_How to complete this task:_
In the records below, find each line with "else" and copy it.

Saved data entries
*** Block opens ***

(* ===== verification/ParamDirect.v ===== *)
(** * The parameter server's table in ordinary memory

    Models [parameter_server/enclave_direct/SimpleHashMap.h] (without
    [USE_LINKEDLIST], as it is built) and how [trusted/direct.cpp] and
    [untrusted/sample.cpp] use it.  The number of slots is an argument; the
    program's is [HASHMAPSIZE]. *)

From S2P Require Import Prelude FaceServer ParamServer.

Record item_t := mkItem { key : Z; val : Z }.
Definition sizeof_item_t : Z := 16.
Definition HASHMAPSIZE : Z := 512 * 1024 * 1024 / sizeof_item_t.
Definition AVERAGE_TIMES : Z := 100000.

(** [buckets] *)
Abbreviation HashMap := (list item_t).

Section table.
Context (size : Z).

(** [key % HASHMAPSIZE], a remainder of unsigned numbers. *)
Definition hash_key (k : Z) : Z := u64 k mod size.

(** [HashMap()]: [vals] is what [new] leaves in the values. *)
Definition HashMap_ctor (vals : list Z) : HashMap := mkItem (-1) <$> vals.

Definition bucket_at (loc : Z) : M HashMap item_t :=
  b ← gets (λ t, t !! Z.to_nat loc);
  defined b.

(** [loc] moves on, but the slot that is compared stays the first one. *)
Fixpoint get_loop (fuel : nat) (k i loc : Z) : M HashMap Z :=
  match fuel with
  | O => fail EFuel
  | S fuel' =>
      it ← bucket_at i;
      if key it =? k then mret i
      else get_loop fuel' k i (u64 (loc + 1) mod size)
  end.
Definition get (fuel : nat) (k : Z) : M HashMap Z :=
  let loc := hash_key k in get_loop fuel k loc loc.

Fixpoint add_loop (fuel : nat) (new_item : item_t) (i : Z) : M HashMap unit :=
  match fuel with
  | O => fail EFuel
  | S fuel' =>
      let keyhash := hash_key (i64 (key new_item + i)) in
      old_item ← bucket_at keyhash;
      if (key old_item =? key new_item) || (key old_item =? -1) then
        modify (λ t, <[Z.to_nat keyhash := mkItem (key new_item) (val new_item)]> t)
      else add_loop fuel' new_item (i32 (i + 1))
  end.
Definition add (fuel : nat) (new_item : item_t) : M HashMap unit := add_loop fuel new_item 0.

(** [for (i = 0; i < HASHMAPSIZE; i++) hashmap.add(item)] of
    [ecall_init_hashmap] and [rcall_init_hashmap]: [n] keys from [i] on. *)
Fixpoint init_hashmap (n : nat) (i : Z) : M HashMap unit :=
  match n with
  | O => mret tt
  | S n' =>
      add (Z.to_nat size) (mkItem i 0);;
      init_hashmap n' (u64 (i + 1))
  end.

(** [curr = hashmap.get(r); curr->val++] *)
Definition bump_direct (r : Z) : M HashMap unit :=
  curr ← get (Z.to_nat size) r;
  it ← bucket_at curr;
  modify (λ t, <[Z.to_nat curr := mkItem (key it) (i64 (val it + 1))]> t).
End table.

(** ** The two programs *)

Definition ecall_init_hashmap : M HashMap unit := init_hashmap HASHMAPSIZE (Z.to_nat HASHMAPSIZE) 0.
Definition rcall_init_hashmap : M HashMap unit := init_hashmap HASHMAPSIZE (Z.to_nat HASHMAPSIZE) 0.

(** The enclave's [test_llc_internal], and the ordinary process's, which has no
    other thread to ask. *)
Definition direct_test (others : M untrusted unit) (rpc : bool) (ocall_freq times warmup : Z) :
    M (untrusted * HashMap) Z :=
  test_llc_internal (bump_direct HASHMAPSIZE) others rpc ocall_freq times warmup.
Definition ecall_test_llc_misses_warmup (others : M untrusted unit) (rpc : bool) (ocall_freq : Z) :
    M (untrusted * HashMap) Z := direct_test others rpc ocall_freq 100 1.
Definition ecall_test_llc_misses_real (others : M untrusted unit) (rpc : bool) (ocall_freq : Z) :
    M (untrusted * HashMap) Z := direct_test others rpc ocall_freq AVERAGE_TIMES 0.
Definition process_test (ocall_freq times warmup : Z) : M (untrusted * HashMap) Z :=
  test_llc_internal (bump_direct HASHMAPSIZE) (mret tt) false ocall_freq times warmup.
Definition rcall_test_llc_misses_warmup (ocall_freq : Z) : M (untrusted * HashMap) Z :=
  process_test ocall_freq 10000 1.
Definition rcall_test_llc_misses_real (ocall_freq : Z) : M (untrusted * HashMap) Z :=
  process_test ocall_freq AVERAGE_TIMES 0.

(** [main] from the table on: [reg] says that the process serves the keys
    itself. *)
Definition direct_serve (reg : bool) (others : M untrusted unit) (rpc : bool) (ocall_freq : Z) :
    M (untrusted * HashMap) unit :=
  if reg then
    on_table rcall_init_hashmap;;
    serve_connection (rcall_test_llc_misses_warmup ocall_freq) (rcall_test_llc_misses_real ocall_freq)
  else
    on_table ecall_init_hashmap;;
    serve_connection (ecall_test_llc_misses_warmup others rpc ocall_freq)
      (ecall_test_llc_misses_real others rpc ocall_freq).

(** ** The table *)

Section proofs.
Context (size : Z) (Hsize : 0 < size ≤ HASHMAPSIZE).

(** Slot [k] holds key [k], for the first [n] slots. *)
Definition filled (t : HashMap) (vals : list Z) : Prop :=
  Z.of_nat (length t) = size ∧
  ∀ k v, vals !! k = Some v → t !! k = Some (mkItem (Z.of_nat k) v).

Lemma hash_key_id k : 0 ≤ k < size → hash_key size k = k.
Proof.
  intros Hk. unfold hash_key. assert (size ≤ 2 ^ 25) by (change (2 ^ 25) with HASHMAPSIZE; lia).
  rewrite u64_id, Z.mod_small; lia.
Qed.

Lemma bucket_run {B} t i it (f : item_t → M HashMap B) :
  t !! Z.to_nat i = Some it → (bucket_at i ≫= f) t = f it t.
Proof. intros H. unfold bucket_at. rewrite bind_assoc, bind_gets. by apply bind_defined. Qed.

Lemma get_loop_stays fuel k t i loc it :
  t !! Z.to_nat i = Some it →
  get_loop size (S fuel) k i loc t = if key it =? k then Ok (i, t) else Err EFuel.
Proof.
  intros Hit. revert loc. induction fuel as [|fuel IH]; intros loc.
  - cbn [get_loop]. rewrite (bucket_run t _ it) by done. by destruct (key it =? k).
  - cbn [get_loop]. rewrite (bucket_run t _ it) by done. destruct (key it =? k) eqn:E; [done|].
    exact (IH (u64 (loc + 1) mod size)).
Qed.

(** [get] compares one slot: it returns at once or never. *)
Lemma get_home fuel k t it :
  t !! Z.to_nat (hash_key size k) = Some it →
  get size (S fuel) k t = if key it =? k then Ok (hash_key size k, t) else Err EFuel.
Proof. apply get_loop_stays. Qed.

Lemma bump_direct_ok t vals k v :
  filled t vals → vals !! k = Some v → Z.of_nat (length vals) ≤ size →
  ∃ t', bump_direct size (Z.of_nat k) t = Ok (tt, t') ∧ filled t' (<[k := i64 (v + 1)]> vals).
Proof.
  intros [Hlen Ht] Hk Hn. pose proof (lookup_lt_Some _ _ _ Hk) as Hlt. pose proof (Ht k v Hk) as Hit.
  assert (hash_key size (Z.of_nat k) = Z.of_nat k) as Eh by (apply hash_key_id; lia).
  eexists. split.
  - unfold bump_direct. destruct (Z.to_nat size) as [|n] eqn:E; [lia|].
    erewrite bind_Ok; [|rewrite (get_home n _ t (mkItem (Z.of_nat k) v)) by (by rewrite Eh, Nat2Z.id);
      cbn [key]; rewrite Z.eqb_refl, Eh; reflexivity].
    rewrite (bucket_run t _ (mkItem (Z.of_nat k) v)) by (by rewrite Nat2Z.id). reflexivity.
  - cbn [key val]. rewrite Nat2Z.id. split; [by rewrite length_insert|]. intros j w Hj.
    destruct (decide (j = k)) as [->|Hne].
    + rewrite list_lookup_insert_eq in Hj by done. injection Hj as <-.
      apply list_lookup_insert_eq. by eapply lookup_lt_Some.
    + rewrite list_lookup_insert_ne in Hj by done. rewrite list_lookup_insert_ne by done. by apply Ht.
Qed.

Lemma add_empty t i v it :
  0 ≤ i < size → t !! Z.to_nat i = Some it → key it = -1 →
  add size (Z.to_nat size) (mkItem i v) t = Ok (tt, <[Z.to_nat i := mkItem i v]> t).
Proof.
  intros Hi Hit Hk. unfold add. destruct (Z.to_nat size) as [|n] eqn:E; [lia|]. cbn [add_loop key val].
  assert (size ≤ 2 ^ 25) by (change (2 ^ 25) with HASHMAPSIZE; lia).
  rewrite Z.add_0_r, i64_id, hash_key_id by lia. rewrite (bucket_run t i it) by done.
  by rewrite Hk, orb_true_r.
Qed.

Lemma init_hashmap_ok n i t :
  Z.of_nat (length t) = size → 0 ≤ i → i + Z.of_nat n = size →
  (∀ k, i ≤ Z.of_nat k < size → ∃ it, t !! k = Some it ∧ key it = -1) →
  ∃ t', init_hashmap size n i t = Ok (tt, t') ∧ length t' = length t ∧
    (∀ k, Z.of_nat k < i → t' !! k = t !! k) ∧
    (∀ k, i ≤ Z.of_nat k < size → t' !! k = Some (mkItem (Z.of_nat k) 0)).
Proof.
  revert i t. induction n as [|n IH]; intros i t Hlen Hi Hn Hempty; cbn [init_hashmap].
  { exists t. split; [done|]. split; [done|]. split; [done|]. intros k Hk. lia. }
  destruct (Hempty (Z.to_nat i)) as (it & Hit & Hkey); [lia|].
  rewrite (bind_Ok _ _ _ _ _ (add_empty t i 0 it ltac:(lia) Hit Hkey)).
  assert (size ≤ 2 ^ 25) by (change (2 ^ 25) with HASHMAPSIZE; lia). rewrite u64_id by lia.
  destruct (IH (i + 1) (<[Z.to_nat i := mkItem i 0]> t)) as (t' & Hrun & Hl & Hlow & Hhigh); [|lia|lia| |].
  - by rewrite length_insert.
  - intros k Hk. rewrite list_lookup_insert_ne by lia. apply Hempty. lia.
  - exists t'. split; [exact Hrun|]. rewrite length_insert in Hl. split; [exact Hl|]. split.
    + intros k Hk. rewrite Hlow by lia. by rewrite list_lookup_insert_ne by lia.
    + intros k Hk. destruct (decide (Z.of_nat k = i)) as [<-|Hne].
      * rewrite Hlow by lia. rewrite Nat2Z.id. apply list_lookup_insert_eq.
        apply lookup_lt_Some in Hit. lia.
      * apply Hhigh. lia.
Qed.
End proofs.

(** The table is an implementation of the interface the loop uses. *)
#[export] Program Instance direct_table size (Hsize : 0 < size ≤ HASHMAPSIZE) :
    CounterTable (bump_direct size) := {|
  counts t vals := filled size t vals ∧ Z.of_nat (length vals) ≤ size
|}.
Next Obligation.
  intros size Hsize t vals k v [Hf Hlen] Hk.
  destruct (bump_direct_ok size Hsize t vals k v Hf Hk Hlen) as (t' & H1 & H2).
  exists t'. split; [exact H1|]. split; [exact H2|by rewrite length_insert].
Qed.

*** Block closes ***

_Answer to the problem:_
      else get_loop fuel' k i (u64 (loc + 1) mod size)
      else add_loop fuel' new_item (i32 (i + 1))
  else
  get_loop size (S fuel) k i loc t = if key it =? k then Ok (i, t) else Err EFuel.
  get size (S fuel) k t = if key it =? k then Ok (hash_key size k, t) else Err EFuel.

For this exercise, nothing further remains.